## Exercise prompt:
After finding the line with "(** [config().fusion.beam_search.max_blocks] *)" in the entries below, retype exactly each line from there through the line with "Ok (if m <=?", including that final line.

Source data
Definition keyed (k : nat) : nat * nat := (default 0 (positions d !! k), k).
Definition last_count (ds pending : list nat) : list nat := filter (λ k, pending !! k = Some 1) ds.
Lemma last_count_insert k ds pending m :
  k ∉ ds → last_count ds (<[k := m]> pending) = last_count ds pending.
Proof.
  unfold last_count. induction ds as [|x ds IH]; [done|]. intros [Hne Hk]%not_elem_of_cons.
  rewrite !filter_cons, IH by done. rewrite list_lookup_insert_ne by done. done.
Qed.
Lemma release_ok ds pending ready :
  NoDup ds → positive_at ds pending → Forall (λ k, k < length (positions d)) ds →
  ∃ pending', release (E:=E) (positions d) ds pending ready
      = Ok (pending', (keyed <$> reverse (last_count ds pending)) ++ ready) ∧
    decremented ds pending pending'.
Proof.
  revert pending ready. induction ds as [|k ds IH]; intros pending ready Hnd Hpos Hlt.
  { exists pending. split; [done|]. split; [done|]. intros k. by rewrite bool_decide_false by apply not_elem_of_nil. }
  pose proof (proj1 (NoDup_cons _ _) Hnd) as [Hk Hnd']. apply Forall_cons in Hlt as [Hkl Hlt].
  destruct (Hpos k) as [m Hm]; [by left|]. assert (positive_at ds pending) as Hpos' by (intros x Hx; apply Hpos; by right).
  destruct (lookup_lt_is_Some_2 _ _ Hkl) as [p Hp].
  assert (keyed k = (p, k)) as Hkey by (unfold keyed; by rewrite Hp).
  cbn [release]. rewrite (decrement_ok _ _ _ Hm). cbn [res_bind fst snd].
  assert (∀ r, ∃ pending', release (E:=E) (positions d) ds (<[k := m]> pending) r
      = Ok (pending', (keyed <$> reverse (last_count ds pending)) ++ r) ∧ decremented (k :: ds) pending pending') as Hrec.
  { intros r. destruct (IH (<[k := m]> pending) r) as (pending' & Hr & Hdec); [done|by apply positive_insert|done|].
    rewrite last_count_insert in Hr by done. exists pending'. split; [done|]. by eapply decremented_cons. }
  destruct (Nat.eqb_spec m 0) as [->|Hne].
  - unfold get. rewrite Hp. cbn [res_bind]. destruct (Hrec ((p, k) :: ready)) as (pending' & -> & Hdec).
    exists pending'. split; [|done]. unfold last_count. rewrite filter_cons_True by done.
    by rewrite reverse_cons, fmap_app, <-app_assoc, <-Hkey.
  - destruct (Hrec ready) as (pending' & -> & Hdec). exists pending'. split; [|done].
    unfold last_count. rewrite filter_cons_False; [done|]. rewrite Hm. naive_solver.
Qed.
Lemma release_stack_ok ds pending ready :
  NoDup ds → positive_at ds pending →
  ∃ pending', release_stack (E:=E) ds pending ready = Ok (pending', ready ++ last_count ds pending) ∧
    decremented ds pending pending'.
Proof.
  revert pending ready. induction ds as [|k ds IH]; intros pending ready Hnd Hpos.
  { exists pending. split; [simpl; by rewrite app_nil_r|]. split; [done|].
    intros k. by rewrite bool_decide_false by apply not_elem_of_nil. }
  pose proof (proj1 (NoDup_cons _ _) Hnd) as [Hk Hnd'].
  destruct (Hpos k) as [m Hm]; [by left|]. assert (positive_at ds pending) as Hpos' by (intros x Hx; apply Hpos; by right).
  cbn [release_stack]. rewrite (decrement_ok _ _ _ Hm). cbn [res_bind fst snd].
  destruct (IH (<[k := m]> pending) (if m =? 0 then ready ++ [k] else ready)) as (pending' & Hr & Hdec);
    [done|by apply positive_insert|]. rewrite Hr, last_count_insert by done. exists pending'. split.
  - do 2 f_equal. unfold last_count. destruct (Nat.eqb_spec m 0) as [->|Hne].
    + by rewrite filter_cons_True, <-app_assoc by done.
    + rewrite filter_cons_False; [done|]. rewrite Hm. naive_solver.
  - by eapply decremented_cons.
Qed.
Definition blocks_optimizer_new (l : list B) : res E (BlocksOptimizer Op F) :=
  match l with
  | [] => Panic
  | _ => Ok (mkBlocks l (foldr (λ b m, end_pos b `max` m) 0 l))
  end.
Definition merging_pass (s : BlocksOptimizer Op F) : res E (BlocksOptimizer Op F) :=
  if length (opt_blocks s) =? 1 then Ok s
  else
    let l := seed_all (block_sort (opt_blocks s)) in
    let? guard := reachability (dag_new l) in
    let? r := merge_blocks_with_guard (S (length l)) guard l false in
    Ok (match r with
        | Full b => mkBlocks [b] (num_ops s)
        | Partial merged f => mkBlocks (block_sort (merged ++ f)) (num_ops s)
        | Fail_ => mkBlocks l (num_ops s)
        end).
(** [slots[index].take().expect(..)] for every index. *)
Fixpoint take_slots {A} (slots : list (option A)) (order : list nat) : res E (list A) :=
  match order with
  | [] => Ok []
  | i :: order =>
      let? o := get slots i in
      match o with
      | None => Panic
      | Some x => let? xs := take_slots (<[i := None]> slots) order in Ok (x :: xs)
      end
  end.
Definition order_blocks (l : list B) : res E (list B) :=
  if 1 <? length l then
    let? o := topological_order (dag_new l) in
    match o with
    | Some order => if bool_decide (order = seq 0 (length order)) then Ok l else take_slots (Some <$> l) order
    | None => Ok l
    end
  else Ok l.
Definition set_resolved (resolved : list bool) (pos : nat) : res E (list bool) :=
  let? _ := get resolved pos in Ok (<[pos := true]> resolved).
Fixpoint optimize_blocks (strategies : list (ExecutionStrategy Opt)) (ord : list nat) (resolved : list bool)
    (l : list B) : res E (list (ExecutionStrategy Opt) * list nat * list bool) :=
  match l with
  | [] => Ok (strategies, ord, resolved)
  | b :: l =>
      let? o := block_optimize b in
      let? resolved := res_foldl set_resolved resolved (opt_ordering o) in
      optimize_blocks (strategies ++ [strategy o]) (ord ++ opt_ordering o) resolved l
  end.
(** [resolved.iter().rposition(|&r| r).map(|i| i + 1).unwrap_or(0)] *)
Fixpoint last_resolved_end (resolved : list bool) : nat :=
  match resolved with
  | [] => 0
  | r :: resolved =>
      match last_resolved_end resolved with
      | O => if r : bool then 1 else 0
      | S k => S (S k)
      end
  end.
Definition blocks_optimize (s : BlocksOptimizer Op F) : res E (BlocksOptimizerResult Opt) :=
  let? s := merging_pass s in
  let? l := order_blocks (opt_blocks s) in
  let? r := optimize_blocks [] [] (replicate (num_ops s) false) l in
  let '(strategies, ord, resolved) := r in
  let holes := filter (λ i, resolved !! i = Some false) (seq 0 (last_resolved_end resolved)) in
  match holes with
  | [] =>
      match strategies with
      | [] => Panic
      | [x] => Ok (FullStream (mkOptimization x ord))
      | _ => Ok (FullStream (mkOptimization (Composed strategies) ord))
      end
  | _ => Ok (WithHoles strategies ord holes)
  end.
End blocks_optimizer.

(** ** Repairing the order *)

Record Chunk := mkChunk { chunk_positions : list nat; chunk_flow : TensorFlow }.
#[export] Instance chunk_node : GraphNode Chunk := {
  produced c := produced (chunk_flow c);
  read c := read (chunk_flow c);
  freed c := freed (chunk_flow c);
  produces c := produces (chunk_flow c);
  reads c := reads (chunk_flow c);
  position c := position (chunk_flow c);
  read_position c := read_position (chunk_flow c);
  produces_before c := produces_before (chunk_flow c);
  ordered_range c := ordered_range (chunk_flow c)
}.

Section repair.
Context {E Op Opt : Type} `{!OperationIr Op}.
Implicit Types (ops : list Op) (s : ExecutionStrategy Opt).

Definition chunk_new (positions : list nat) ops : res E Chunk :=
  let? f := res_foldl (λ f p, let? op := get ops p in Ok (flow_register op p f)) flow_new positions in
  Ok (mkChunk positions f).
Definition ordering_is_valid (ord : list nat) ops : res E bool :=
  let? nodes := res_mapM (λ p, let? op := get ops p in Ok (mkNode op p)) ord in
  Ok (is_valid_execution_order nodes).
Definition unfused_stream_order (ord : list nat) : BlockOptimization Opt :=
  let ord := merge_sort le ord in mkOptimization (Operations ord) ord.
Fixpoint flatten_strategy s : list (ExecutionStrategy Opt) :=
  match s with
  | Composed items => concat (flatten_strategy <$> items)
  | s => [s]
  end.
Definition flatten_strategies (items : list (ExecutionStrategy Opt)) : list (ExecutionStrategy Opt) :=
  concat (flatten_strategy <$> items).
Fixpoint strategy_len s : nat :=
  match s with
  | Optimization _ ord _ | Operations ord => length ord
  | Composed items => sum_list (strategy_len <$> items)
  end.
(** [ordering[offset..offset + len]] for each strategy in turn. *)
Fixpoint cut_chunks ops (ord : list nat) (l : list (ExecutionStrategy Opt)) : res E (list Chunk) :=
  match l with
  | [] => Ok []
  | s :: l =>
      if length ord <? strategy_len s then Panic
      else
        let? c := chunk_new (take (strategy_len s) ord) ops in
        let? cs := cut_chunks ops (drop (strategy_len s) ord) l in
        Ok (c :: cs)
  end.
Definition assemble (l : list (ExecutionStrategy Opt)) (chunks : list Chunk) (order : list nat) ops
    : res E (BlockOptimization Opt) :=
  let? strategies := take_slots (Some <$> l) order in
  let? cs := res_mapM (get chunks) order in
  let ord := concat (chunk_positions <$> cs) in
  let? v := ordering_is_valid ord ops in
  Ok (if v : bool then mkOptimization (Composed strategies) ord else unfused_stream_order ord).
(** Strategies that are not fused are split into single operations. *)
Fixpoint split_chunks ops (l : list (ExecutionStrategy Opt * Chunk))
    : res E (list (ExecutionStrategy Opt) * list Chunk) :=
  match l with
  | [] => Ok ([], [])
  | (s, c) :: l =>
      let? one := match s with
                  | Operations _ =>
                      let? cs := res_mapM (λ p, chunk_new [p] ops) (chunk_positions c) in
                      Ok ((λ p, Operations [p]) <$> chunk_positions c, cs)
                  | _ => Ok ([s], [c])
                  end in
      let? rest := split_chunks ops l in
      Ok (one.1 ++ rest.1, one.2 ++ rest.2)
  end.
Definition repair_order (o : BlockOptimization Opt) ops : res E (BlockOptimization Opt) :=
  let? v := ordering_is_valid (opt_ordering o) ops in
  if v : bool then Ok o
  else
    match strategy o with
    | Composed items =>
        let flattened := flatten_strategies items in
        let? chunks := cut_chunks ops (opt_ordering o) flattened in
        let? order := topological_order (dag_new chunks) in
        match order with
        | Some order => assemble flattened chunks order ops
        | None =>
            let? r := split_chunks ops (zip flattened chunks) in
            let? order := topological_order (dag_new r.2) in
            match order with
            | Some order => assemble r.1 r.2 order ops
            | None => Ok (unfused_stream_order (concat (chunk_positions <$> r.2)))
            end
        end
    | _ => Ok (unfused_stream_order (opt_ordering o))
    end.
End repair.

(** ** Streams *)

Record StreamOptimizer (Op F : Type) := mkStream {
  st_builders : list F;
  blocks : list (Block Op F);
  st_length : nat;
  stopped : bool;
  max_blocks : option nat
}.
Arguments mkStream {Op F}.
Arguments st_builders {Op F}.
Arguments blocks {Op F}.
Arguments st_length {Op F}.
Arguments stopped {Op F}.
Arguments max_blocks {Op F}.
Inductive MergeBlockStep := StepFull | StepPartial | StepFail | StepNoNeed.
#[export] Instance MergeBlockStep_eq_dec : EqDecision MergeBlockStep.
Proof. solve_decision. Defined.

Section stream.
Context {E Op F Opt : Type} `{!OperationIr Op, !Fuser Op F Opt}.
(** [config().fusion.beam_search.max_blocks] *)
Context (beam : nat).
Implicit Types (s : StreamOptimizer Op F) (op : Op).
Abbreviation B := (Block Op F).

Definition stream_new (bs : list F) : StreamOptimizer Op F := mkStream bs [] 0 false (Some beam).
Definition with_blocks s (l : list B) : StreamOptimizer Op F :=
  mkStream (st_builders s) l (st_length s) (stopped s) (max_blocks s).
Definition with_length s (n : nat) : StreamOptimizer Op F :=
  mkStream (st_builders s) (blocks s) n (stopped s) (max_blocks s).
Definition stop s : StreamOptimizer Op F :=
  mkStream (st_builders s) (blocks s) (st_length s) true (max_blocks s).

(** The blocks that [merge_blocks] selects, with whether each is selected: removing
    their indices from the back leaves the others in place. *)
Definition selects (op : Op) (all : bool) (b : B) : bool :=
  all || contains_operation_tensors b op ||
  (ordered_effect op && match ordered_range b with Some _ => true | None => false end).
Definition stream_merge_blocks s op (all : bool) : res E (StreamOptimizer Op F * MergeBlockStep) :=
  if length (filter (λ b, selects op all b = true) (blocks s)) <=? 1 then Ok (s, StepNoNeed)
  else
    let l := seed_all (blocks s) in
    let? guard := reachability (dag_new l) in
    let chosen := filter (λ b, selects op all b = true) l in
    let others := filter (λ b, selects op all b = false) l in
    let? r := merge_blocks_with_guard (S (length chosen)) guard chosen false in
    Ok (match r with
        | Full b => (with_blocks s (block_sort (others ++ [b])), StepFull)
        | Partial merged f => (with_blocks s (block_sort (others ++ merged ++ f)), StepPartial)
        | Fail_ => (with_blocks s l, StepFail)
        end).
Definition new_block s op : B := (block_register op (st_length s) true (block_new (st_builders s))).1.
Definition on_new_block s op : StreamOptimizer Op F := with_blocks s (blocks s ++ [new_block s op]).
Definition on_dependent_op s op : res E (StreamOptimizer Op F) :=
  let? s :=
    match max_blocks s with
    | Some m =>
        if m <=? length (blocks s) then
          let? r := stream_merge_blocks s op true in
          Ok (if m <=? length (blocks r.1) then stop r.1 else r.1)
        else Ok s
    | None => Ok s
    end in
  if stopped s then Ok s
  else
    let s' := on_new_block s op in
    let? a := is_acyclic (dag_new (blocks s')) in
    Ok (if a : bool then s' else stop s).
(** [register_inner] with the number of blocks that accepted. *)
Definition register_inner s op (force : bool) : StreamOptimizer Op F * nat :=
  let l := block_register op (st_length s) force <$> blocks s in
  (with_blocks s l.*1, length (filter (λ a, a = true) l.*2)).
Definition register_max_block s op (m : nat) : res E (StreamOptimizer Op F * bool) :=
  if m =? 1 then Ok ((register_inner s op true).1, true)
  else
    let r := register_inner s op false in
    if 0 <? r.2 then Ok (r.1, true)
    else if (r.2 =? 0) && (length (blocks r.1) <? m) then Ok (on_new_block r.1 op, true)
    else
      let? t := stream_merge_blocks r.1 op true in
      if m <=? length (blocks t.1) then Ok (stop t.1, false)
      else
        let r := register_inner t.1 op false in
        Ok (if r.2 =? 0 then on_new_block r.1 op else r.1, true).
Definition register s op : res E (StreamOptimizer Op F) :=
  if stopped s then Ok s
  else if bool_decide (blocks s = []) then Ok (with_length (on_new_block s op) (st_length s + 1))
  else
    let? r := stream_merge_blocks s op false in
    match r.2 with
    | StepFail | StepPartial =>
        let? s := on_dependent_op r.1 op in
        Ok (if stopped s then s else with_length s (st_length s + 1))
    | StepFull | StepNoNeed =>
        let s := r.1 in
        match max_blocks s with
        | Some m =>
            let? t := register_max_block s op m in
            Ok (if t.2 : bool then with_length t.1 (st_length t.1 + 1) else stop t.1)
        | None =>
            let t := register_inner s op false in
            let s := if t.2 =? 0 then on_new_block t.1 op else t.1 in
            Ok (with_length s (st_length s + 1))
        end
    end.
(* ===== verification/FusionSearchInv.v ===== *)
(** * Blocks keep their operations

    The invariant of a block, and that merging blocks conserves their operations. *)

From S2P Require Import Prelude FusionGraph FusionSets FusionDag FusionReach FusionSearch.
Import SubGraph(iter, single, union_with).
Open Scope nat_scope.

(** ** Counting positions *)

Definition tally (p : nat) (l : list nat) : nat := length (filter (p =.) l).
Lemma tally_app p l k : tally p (l ++ k) = tally p l + tally p k.
Proof. unfold tally. by rewrite filter_app, length_app. Qed.
Lemma tally_cons p x l : tally p (x :: l) = (if decide (p = x) then 1 else 0) + tally p l.
Proof. unfold tally. rewrite filter_cons. by case_decide. Qed.
Lemma tally_pos p l : 0 < tally p l ↔ p ∈ l.
Proof.
  induction l as [|x l IH]; [split; [cbn; lia|by intros ?%elem_of_nil]|]. rewrite tally_cons, elem_of_cons.
  case_decide; naive_solver lia.
Qed.
Lemma tally_nodup l : NoDup l ↔ ∀ p, tally p l ≤ 1.
Proof.
  induction l as [|x l IH]; [split; [intros _ p; cbn; lia|constructor]|]. rewrite NoDup_cons, IH. split.
  - intros [Hx Hl] p. rewrite tally_cons. case_decide; [subst|by apply Hl].
    rewrite <-tally_pos in Hx. lia.
  - intros Hp. split.
    + rewrite <-tally_pos. specialize (Hp x). rewrite tally_cons, decide_True in Hp by done. lia.
    + intros p. specialize (Hp p). rewrite tally_cons in Hp. lia.
Qed.
Lemma tally_perm l k : (∀ p, tally p l = tally p k) → NoDup k → l ≡ₚ k.
Proof.
  intros Ht Hk. apply NoDup_Permutation; [|done|].
  - rewrite tally_nodup in Hk |- *. intros p. by rewrite Ht.
  - intros p. by rewrite <-!tally_pos, Ht.
Qed.
Lemma tally_perm_inv l k p : l ≡ₚ k → tally p l = tally p k.
Proof. intros Hp. unfold tally. by rewrite Hp. Qed.
Lemma tally_seq p n : tally p (seq 0 n) = if decide (p < n) then 1 else 0.
Proof.
  pose proof (proj1 (tally_nodup _) (NoDup_seq 0 n) p) as Hle. case_decide as Hp.
  - assert (0 < tally p (seq 0 n)) by (apply tally_pos, elem_of_seq; lia). lia.
  - destruct (tally p (seq 0 n)) eqn:Ht; [done|]. exfalso. apply Hp.
    assert (p ∈ seq 0 n) as Hin by (apply tally_pos; lia). apply elem_of_seq in Hin. lia.
Qed.

(** ** The flow of an operation with tensors *)

Section flow.
Context `{!OperationIr Op}.
Implicit Types (f : TensorFlow) (op : Op) (t : TensorIr).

## Answer space:
(** [config().fusion.beam_search.max_blocks] *)
Context (beam : nat).
Implicit Types (s : StreamOptimizer Op F) (op : Op).
Abbreviation B := (Block Op F).

Definition stream_new (bs : list F) : StreamOptimizer Op F := mkStream bs [] 0 false (Some beam).
Definition with_blocks s (l : list B) : StreamOptimizer Op F :=
  mkStream (st_builders s) l (st_length s) (stopped s) (max_blocks s).
Definition with_length s (n : nat) : StreamOptimizer Op F :=
  mkStream (st_builders s) (blocks s) n (stopped s) (max_blocks s).
Definition stop s : StreamOptimizer Op F :=
  mkStream (st_builders s) (blocks s) (st_length s) true (max_blocks s).

(** The blocks that [merge_blocks] selects, with whether each is selected: removing
    their indices from the back leaves the others in place. *)
Definition selects (op : Op) (all : bool) (b : B) : bool :=
  all || contains_operation_tensors b op ||
  (ordered_effect op && match ordered_range b with Some _ => true | None => false end).
Definition stream_merge_blocks s op (all : bool) : res E (StreamOptimizer Op F * MergeBlockStep) :=
  if length (filter (λ b, selects op all b = true) (blocks s)) <=? 1 then Ok (s, StepNoNeed)
  else
    let l := seed_all (blocks s) in
    let? guard := reachability (dag_new l) in
    let chosen := filter (λ b, selects op all b = true) l in
    let others := filter (λ b, selects op all b = false) l in
    let? r := merge_blocks_with_guard (S (length chosen)) guard chosen false in
    Ok (match r with
        | Full b => (with_blocks s (block_sort (others ++ [b])), StepFull)
        | Partial merged f => (with_blocks s (block_sort (others ++ merged ++ f)), StepPartial)
        | Fail_ => (with_blocks s l, StepFail)
        end).
Definition new_block s op : B := (block_register op (st_length s) true (block_new (st_builders s))).1.
Definition on_new_block s op : StreamOptimizer Op F := with_blocks s (blocks s ++ [new_block s op]).
Definition on_dependent_op s op : res E (StreamOptimizer Op F) :=
  let? s :=
    match max_blocks s with
    | Some m =>
        if m <=? length (blocks s) then
          let? r := stream_merge_blocks s op true in
          Ok (if m <=? length (blocks r.1) then stop r.1 else r.1)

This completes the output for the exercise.